Rescission of tax-privileged share-based employee schemes

Date 21 nov. 2011



In continuation of its budget proposal for 2012, the government stated that the rules regarding the tax privilege of certain share-based employee schemes may possibly be rescinded. The following schemes are concerned:

Section 7A of the Danish Tax Assessment Act regarding the allotment of free shares/warrants, according to which employees, as part of a general employee scheme, may receive free shares and/or warrants.


Section 7H of the Danish Tax Assessment Act, according to which it, within certain limits, is possible to conclude individual agreements with single employees on the allotment of share-based instruments.

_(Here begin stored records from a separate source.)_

Definition put_recorder (v : DiagnosticCapture R) (c : Connection) : Connection :=
  {| c_setup := c_setup c; c_recorder := v; c_device := c_device c; c_active := c_active c;
     c_protocol := c_protocol c; c_status := c_status c; c_pending_write := c_pending_write c;
     c_writes := c_writes c; c_next_write_id := c_next_write_id c;
     c_queued_bytes := c_queued_bytes c; c_connect_since_ms := c_connect_since_ms c;
     c_receiving_since_ms := c_receiving_since_ms c; c_next_retry_ms := c_next_retry_ms c;
     c_last_clock_ms := c_last_clock_ms c; c_last_checkpoint_ms := c_last_checkpoint_ms c;
     c_checkpoint_bytes := c_checkpoint_bytes c |}.
Definition put_device (v : option string) (c : Connection) : Connection :=
  {| c_setup := c_setup c; c_recorder := c_recorder c; c_device := v; c_active := c_active c;
     c_protocol := c_protocol c; c_status := c_status c; c_pending_write := c_pending_write c;
     c_writes := c_writes c; c_next_write_id := c_next_write_id c;
     c_queued_bytes := c_queued_bytes c; c_connect_since_ms := c_connect_since_ms c;
     c_receiving_since_ms := c_receiving_since_ms c; c_next_retry_ms := c_next_retry_ms c;
     c_last_clock_ms := c_last_clock_ms c; c_last_checkpoint_ms := c_last_checkpoint_ms c;
     c_checkpoint_bytes := c_checkpoint_bytes c |}.
Definition put_active (v : option Z) (c : Connection) : Connection :=
  {| c_setup := c_setup c; c_recorder := c_recorder c; c_device := c_device c; c_active := v;
     c_protocol := c_protocol c; c_status := c_status c; c_pending_write := c_pending_write c;
     c_writes := c_writes c; c_next_write_id := c_next_write_id c;
     c_queued_bytes := c_queued_bytes c; c_connect_since_ms := c_connect_since_ms c;
     c_receiving_since_ms := c_receiving_since_ms c; c_next_retry_ms := c_next_retry_ms c;
     c_last_clock_ms := c_last_clock_ms c; c_last_checkpoint_ms := c_last_checkpoint_ms c;
     c_checkpoint_bytes := c_checkpoint_bytes c |}.
Definition put_protocol (v : option Protocol) (c : Connection) : Connection :=
  {| c_setup := c_setup c; c_recorder := c_recorder c; c_device := c_device c;
     c_active := c_active c; c_protocol := v; c_status := c_status c;
     c_pending_write := c_pending_write c; c_writes := c_writes c;
     c_next_write_id := c_next_write_id c; c_queued_bytes := c_queued_bytes c;
     c_connect_since_ms := c_connect_since_ms c;
     c_receiving_since_ms := c_receiving_since_ms c; c_next_retry_ms := c_next_retry_ms c;
     c_last_clock_ms := c_last_clock_ms c; c_last_checkpoint_ms := c_last_checkpoint_ms c;
     c_checkpoint_bytes := c_checkpoint_bytes c |}.
Definition put_status (v : ConnectionStatus) (c : Connection) : Connection :=
  {| c_setup := c_setup c; c_recorder := c_recorder c; c_device := c_device c;
     c_active := c_active c; c_protocol := c_protocol c; c_status := v;
     c_pending_write := c_pending_write c; c_writes := c_writes c;
     c_next_write_id := c_next_write_id c; c_queued_bytes := c_queued_bytes c;
     c_connect_since_ms := c_connect_since_ms c;
     c_receiving_since_ms := c_receiving_since_ms c; c_next_retry_ms := c_next_retry_ms c;
     c_last_clock_ms := c_last_clock_ms c; c_last_checkpoint_ms := c_last_checkpoint_ms c;
     c_checkpoint_bytes := c_checkpoint_bytes c |}.
Definition put_pending_write (v : option PendingWrite) (c : Connection) : Connection :=
  {| c_setup := c_setup c; c_recorder := c_recorder c; c_device := c_device c;
     c_active := c_active c; c_protocol := c_protocol c; c_status := c_status c;
     c_pending_write := v; c_writes := c_writes c; c_next_write_id := c_next_write_id c;
     c_queued_bytes := c_queued_bytes c; c_connect_since_ms := c_connect_since_ms c;
     c_receiving_since_ms := c_receiving_since_ms c; c_next_retry_ms := c_next_retry_ms c;
     c_last_clock_ms := c_last_clock_ms c; c_last_checkpoint_ms := c_last_checkpoint_ms c;
     c_checkpoint_bytes := c_checkpoint_bytes c |}.
Definition put_writes (v : list bytes) (n : Z) (c : Connection) : Connection :=
  {| c_setup := c_setup c; c_recorder := c_recorder c; c_device := c_device c;
     c_active := c_active c; c_protocol := c_protocol c; c_status := c_status c;
     c_pending_write := c_pending_write c; c_writes := v; c_next_write_id := c_next_write_id c;
     c_queued_bytes := n; c_connect_since_ms := c_connect_since_ms c;
     c_receiving_since_ms := c_receiving_since_ms c; c_next_retry_ms := c_next_retry_ms c;
     c_last_clock_ms := c_last_clock_ms c; c_last_checkpoint_ms := c_last_checkpoint_ms c;
     c_checkpoint_bytes := c_checkpoint_bytes c |}.
Definition put_next_write_id (v : Z) (c : Connection) : Connection :=
  {| c_setup := c_setup c; c_recorder := c_recorder c; c_device := c_device c;
     c_active := c_active c; c_protocol := c_protocol c; c_status := c_status c;
     c_pending_write := c_pending_write c; c_writes := c_writes c; c_next_write_id := v;
     c_queued_bytes := c_queued_bytes c; c_connect_since_ms := c_connect_since_ms c;
     c_receiving_since_ms := c_receiving_since_ms c; c_next_retry_ms := c_next_retry_ms c;
     c_last_clock_ms := c_last_clock_ms c; c_last_checkpoint_ms := c_last_checkpoint_ms c;
     c_checkpoint_bytes := c_checkpoint_bytes c |}.
Definition put_connect_since (v : Z) (c : Connection) : Connection :=
  {| c_setup := c_setup c; c_recorder := c_recorder c; c_device := c_device c;
     c_active := c_active c; c_protocol := c_protocol c; c_status := c_status c;
     c_pending_write := c_pending_write c; c_writes := c_writes c;
     c_next_write_id := c_next_write_id c; c_queued_bytes := c_queued_bytes c;
     c_connect_since_ms := v; c_receiving_since_ms := c_receiving_since_ms c;
     c_next_retry_ms := c_next_retry_ms c; c_last_clock_ms := c_last_clock_ms c;
     c_last_checkpoint_ms := c_last_checkpoint_ms c;
     c_checkpoint_bytes := c_checkpoint_bytes c |}.
Definition put_receiving_since (v : option Z) (c : Connection) : Connection :=
  {| c_setup := c_setup c; c_recorder := c_recorder c; c_device := c_device c;
     c_active := c_active c; c_protocol := c_protocol c; c_status := c_status c;
     c_pending_write := c_pending_write c; c_writes := c_writes c;
     c_next_write_id := c_next_write_id c; c_queued_bytes := c_queued_bytes c;
     c_connect_since_ms := c_connect_since_ms c; c_receiving_since_ms := v;
     c_next_retry_ms := c_next_retry_ms c; c_last_clock_ms := c_last_clock_ms c;
     c_last_checkpoint_ms := c_last_checkpoint_ms c;
     c_checkpoint_bytes := c_checkpoint_bytes c |}.
Definition put_next_retry (v : Z) (c : Connection) : Connection :=
  {| c_setup := c_setup c; c_recorder := c_recorder c; c_device := c_device c;
     c_active := c_active c; c_protocol := c_protocol c; c_status := c_status c;
     c_pending_write := c_pending_write c; c_writes := c_writes c;
     c_next_write_id := c_next_write_id c; c_queued_bytes := c_queued_bytes c;
     c_connect_since_ms := c_connect_since_ms c;
     c_receiving_since_ms := c_receiving_since_ms c; c_next_retry_ms := v;
     c_last_clock_ms := c_last_clock_ms c; c_last_checkpoint_ms := c_last_checkpoint_ms c;
     c_checkpoint_bytes := c_checkpoint_bytes c |}.
Definition put_last_clock (v : Z) (c : Connection) : Connection :=
  {| c_setup := c_setup c; c_recorder := c_recorder c; c_device := c_device c;
     c_active := c_active c; c_protocol := c_protocol c; c_status := c_status c;
     c_pending_write := c_pending_write c; c_writes := c_writes c;
     c_next_write_id := c_next_write_id c; c_queued_bytes := c_queued_bytes c;
     c_connect_since_ms := c_connect_since_ms c;
     c_receiving_since_ms := c_receiving_since_ms c; c_next_retry_ms := c_next_retry_ms c;
     c_last_clock_ms := v; c_last_checkpoint_ms := c_last_checkpoint_ms c;
     c_checkpoint_bytes := c_checkpoint_bytes c |}.
Definition put_checkpoint (ms bytes : Z) (c : Connection) : Connection :=
  {| c_setup := c_setup c; c_recorder := c_recorder c; c_device := c_device c;
     c_active := c_active c; c_protocol := c_protocol c; c_status := c_status c;
     c_pending_write := c_pending_write c; c_writes := c_writes c;
     c_next_write_id := c_next_write_id c; c_queued_bytes := c_queued_bytes c;
     c_connect_since_ms := c_connect_since_ms c;
     c_receiving_since_ms := c_receiving_since_ms c; c_next_retry_ms := c_next_retry_ms c;
     c_last_clock_ms := c_last_clock_ms c; c_last_checkpoint_ms := ms;
     c_checkpoint_bytes := bytes |}.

For the employee, the tax-privilege of both types of schemes comprises that the employee is not taxed at the time where the shares are received or where the warrants are exercised, but only at the time where such shares are sold, just as taxation will only take place at the (lower) tax rate applying to equity income as opposed to normal earned income. To a certain extent, the tax-privilege is counterbalanced by the fact that the company holds no right of deduction for the value of the allotment with respect to the individual schemes. 

However, it is the intention to preserve the rule of Section 28 of the Danish Tax Assessment Act, which is not a tax privilege scheme, but which only comprises a postponement of the time of taxation in connection with the receipt of certain options/warrants.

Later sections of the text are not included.